■ **Stored data**:

(** * The entity exposure filter of the OpenAI Conversation integration

    A shallow embedding of [_custom_get_exposed_entities]
    (src/openai_conversation/__init__.py, lines 45-148) and the properties
    its specification states about it.

    The function is Python: attribute values are dynamically typed, the
    branches are chosen by [isinstance], and the host operations it calls
    ([/] on floats, [round], [str]) can raise.  The embedding keeps all
    three: a tagged value type with the class hierarchy that [isinstance]
    sees, binary64 arithmetic from the Standard Library's [SpecFloat], and
    an error monad for the exceptions.

    The file also embeds the image service that [async_setup] registers
    (lines 154-207): the schema of its call data and the handler
    [render_image], with the host and the client outside; and it embeds
    the filter a second time over a store of objects, where the lists and
    dictionaries are changed in place, to show what a call leaves behind. *)

From Stdlib Require Import ZArith String List DecimalString Decimal.
From Stdlib Require Import Floats.SpecFloat.
From stdpp Require Import gmap strings list fin_maps.

Open Scope Z_scope.

(** ** Exceptions and the error monad *)

(** The exceptions the host operations of the filter can raise. *)
Inductive PyExn :=
| OverflowError
| ValueError
| TypeError.

(** A computation returns a value or raises. *)
Inductive result (A : Type) :=
| Ok (a : A)
| Raise (e : PyExn).
Arguments Ok {A} a.
Arguments Raise {A} e.

#[global] Instance result_ret : MRet result := fun _ a => Ok a.
#[global] Instance result_bind : MBind result := fun _ _ f m =>
  match m with
  | Ok a => f a
  | Raise e => Raise e
  end.

Definition is_ok {A} (r : result A) : bool :=
  match r with
  | Ok _ => true
  | Raise _ => false
  end.

(** ** Host values

    The values a state attribute can hold, with as much of each as the
    filter's type tests and conversions look at. *)

(** What an [Enum] member is mixed with: [IntEnum] members are instances of
    [int], [StrEnum] members of [str]. *)
Inductive EnumMixin :=
| PlainEnum
| IntMixin (value : Z)
| StrMixin (value : string)
| FloatMixin (value : spec_float).

Record EnumMember := {
  enum_class : string;
  enum_name : string;
  enum_mixin : EnumMixin;
}.

(** [decimal.Decimal]: sign, coefficient and exponent, or a special value. *)
Inductive Decimal :=
| DFinite (sign : bool) (coefficient : N) (exponent : Z)
| DInfinity (sign : bool)
| DNaN (sign : bool) (signaling : bool) (payload : string).

(** [VObject] stands for every other object (a list, a dictionary, a
    [datetime]); the filter only ever copies such a value, and [repr] is
    what identifies it. *)
Inductive PyVal :=
| VNone
| VBool (b : bool)
| VInt (z : Z)
| VFloat (f : spec_float)
| VStr (s : string)
| VEnum (m : EnumMember)
| VDecimal (d : Decimal)
| VObject (repr : string).

(** The classes the filter tests against. *)
Inductive PyClass :=
| Cint
| Cfloat
| CEnum
| CDecimal.

(** [isinstance(v, c)] for one class: [bool] is a subclass of [int], and a
    mixed-in enumeration is an instance of its mixin. *)
Definition isinstance1 (v : PyVal) (c : PyClass) : bool :=
  match c, v with
  | Cint, VBool _ => true
  | Cint, VInt _ => true
  | Cint, VEnum {| enum_mixin := IntMixin _ |} => true
  | Cfloat, VFloat _ => true
  | Cfloat, VEnum {| enum_mixin := FloatMixin _ |} => true
  | CEnum, VEnum _ => true
  | CDecimal, VDecimal _ => true
  | _, _ => false
  end.

(** [isinstance(v, (c1, ..., cn))]. *)
Definition isinstance (v : PyVal) (cs : list PyClass) : bool :=
  existsb (isinstance1 v) cs.

(** ** Binary64 arithmetic *)

(** The format of a Python float: 53 bits of precision, exponents below
    1024.  [255.0], and [100] as the float that [*] turns it into. *)
Definition prec : Z := 53.
Definition emax : Z := 1024.

Definition float_of_Z (z : Z) : spec_float := binary_normalize prec emax z 0 false.

Definition float_255 : spec_float := float_of_Z 255.
Definition float_100 : spec_float := float_of_Z 100.

(** Conversion of an [int] operand to [float], as [int / float] does it:
    correctly rounded, [OverflowError] beyond the largest double. *)
Definition int_to_float (z : Z) : result spec_float :=
  match float_of_Z z with
  | S754_infinity _ => Raise OverflowError
  | f => Ok f
  end.

Definition bool_to_Z (b : bool) : Z := if b then 1 else 0.

(** The left operand of [attr_value / 255.0] as a float.  The source
    divides instances of [int] or [float] only; any other operand would be
    a [TypeError]. *)
Definition operand_to_float (v : PyVal) : result spec_float :=
  match v with
  | VBool b => int_to_float (bool_to_Z b)
  | VInt z => int_to_float z
  | VEnum {| enum_mixin := IntMixin z |} => int_to_float z
  | VFloat f => Ok f
  | VEnum {| enum_mixin := FloatMixin f |} => Ok f
  | _ => Raise TypeError
  end.

(** Nearest integer to [num / den], ties to the even one ([0 < den]). *)
Definition round_half_even (num den : Z) : Z :=
  let q := num / den in
  let r := num mod den in
  match 2 * r ?= den with
  | Lt => q
  | Gt => q + 1
  | Eq => if Z.even q then q else q + 1
  end.

(** [round(x)] on a float: the nearest integer, ties to even; infinities
    and NaN have no integer. *)
Definition py_round (x : spec_float) : result Z :=
  match x with
  | S754_zero _ => Ok 0
  | S754_finite s m e =>
      let n := if s then Z.neg m else Z.pos m in
      Ok (if 0 <=? e then n * 2 ^ e else round_half_even n (2 ^ (- e)))
  | S754_infinity _ => Raise OverflowError
  | S754_nan => Raise ValueError
  end.

(** ** [str] *)

Definition uint_str (n : N) : string := NilZero.string_of_uint (N.to_uint n).

(** The interpreter's default limit on the digits of an [int] converted to
    a string (sys.int_info.default_max_str_digits): beyond it [str] raises
    [ValueError]. *)
Definition int_max_str_digits : nat := 4300.

Definition int_str (z : Z) : result string :=
  let digits := uint_str (Z.abs_N z) in
  if Nat.ltb int_max_str_digits (String.length digits) then Raise ValueError
  else Ok ((if (z <? 0)%Z then "-" else "") ++ digits)%string.

Definition signed_str (z : Z) : string :=
  ((if (z <? 0)%Z then "-" else "+") ++ uint_str (Z.abs_N z))%string.

Fixpoint zeros (n : nat) : string :=
  match n with
  | O => ""
  | S n => ("0" ++ zeros n)%string
  end.

(** [Decimal.__str__]: the scientific string of the decimal arithmetic
    specification, exponent marker in capitals. *)
Definition decimal_str (d : Decimal) : string :=
  match d with
  | DInfinity s => (if s then "-" else "") ++ "Infinity"
  | DNaN s sig payload =>
      (if s then "-" else "") ++ (if sig then "sNaN" else "NaN") ++ payload
  | DFinite s c exp =>
      let int := uint_str c in
      let len := Z.of_nat (String.length int) in
      let leftdigits := (exp + len)%Z in
      let dotplace :=
        if ((exp <=? 0) && (-6 <? leftdigits))%Z then leftdigits else 1%Z in
      let intpart :=
        if (dotplace <=? 0)%Z then "0"
        else if (len <=? dotplace)%Z then int ++ zeros (Z.to_nat (dotplace - len))
        else String.substring 0 (Z.to_nat dotplace) int in
      let fracpart :=
        if (dotplace <=? 0)%Z then "." ++ zeros (Z.to_nat (- dotplace)) ++ int
        else if (len <=? dotplace)%Z then ""
        else "." ++ String.substring (Z.to_nat dotplace)
                      (String.length int - Z.to_nat dotplace) int in
      let exp_str :=
        if (leftdigits =? dotplace)%Z then ""
        else "E" ++ signed_str (leftdigits - dotplace) in
      (if s then "-" else "") ++ intpart ++ fracpart ++ exp_str
  end%string.

(** [Enum.__str__] is [Class.NAME]; [IntEnum] and [StrEnum] members print
    as their value (Python 3.11 and later; the module's [type] statement
    on line 31 needs 3.12). *)
Definition enum_str (m : EnumMember) : result string :=
  match enum_mixin m with
  | IntMixin z => int_str z
  | StrMixin s => Ok s
  | PlainEnum | FloatMixin _ => Ok (enum_class m ++ "." ++ enum_name m)%string
  end.

(** [str(v)].  The filter calls it on instances of [Enum], [Decimal] and
    [int] only.  The shortest-digits printing of a bare float, which it
    never asks for, is not modelled: the last case is a placeholder that no
    path of the filter reaches ([convert_attribute_cases] below). *)
Definition py_str (v : PyVal) : result string :=
  match v with
  | VNone => Ok "None"%string
  | VBool b => Ok (if b then "True" else "False")%string
  | VInt z => int_str z
  | VStr s => Ok s
  | VEnum m => enum_str m
  | VDecimal d => Ok (decimal_str d)
  | VObject repr => Ok repr
  | VFloat _ => Ok "<float>"%string
  end.

(** ** The registries and the state machine's snapshot *)

(** A [State] as the filter reads it.  [domain] and [name] are properties
    the host derives from the identifier and the attributes; the filter
    only reads them. *)
Record State := {
  entity_id : string;
  domain : string;
  name : string;
  state : string;
  attributes : list (string * PyVal);
}.

Record RegistryEntry := {
  aliases : list string;
  area_id : option string;
  device_id : option string;
}.

Record AreaEntry := {
  area_name : string;
  area_aliases : list string;
}.

Record DeviceEntry := {
  device_area_id : option string;
}.

(** What the filter reads of [hass]: [hass.states.async_all()], the three
    registries, and [async_should_expose(hass, assistant, entity_id)]. *)
Record HomeAssistant := {
  states : list State;
  entity_registry : gmap string RegistryEntry;
  area_registry : gmap string AreaEntry;
  device_registry : gmap string DeviceEntry;
  async_should_expose : string → string → bool;
}.

(** A value of the [info] dictionary: a string, or the attribute mapping. *)
Inductive InfoVal :=
| IStr (s : string)
| IDict (d : gmap string PyVal).

Abbreviation Info := (gmap string InfoVal).
Abbreviation Bucket := (gmap string Info).

(** ** The filter *)

(** The [DOMAIN] constants of the host's script and calendar components. *)
Definition SCRIPT_DOMAIN : string := "script".
Definition CALENDAR_DOMAIN : string := "calendar".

■ **Exercise**:
The answer should be a single number giving how many lines in the records hold the word "PyVal".

■ **Response box**:
7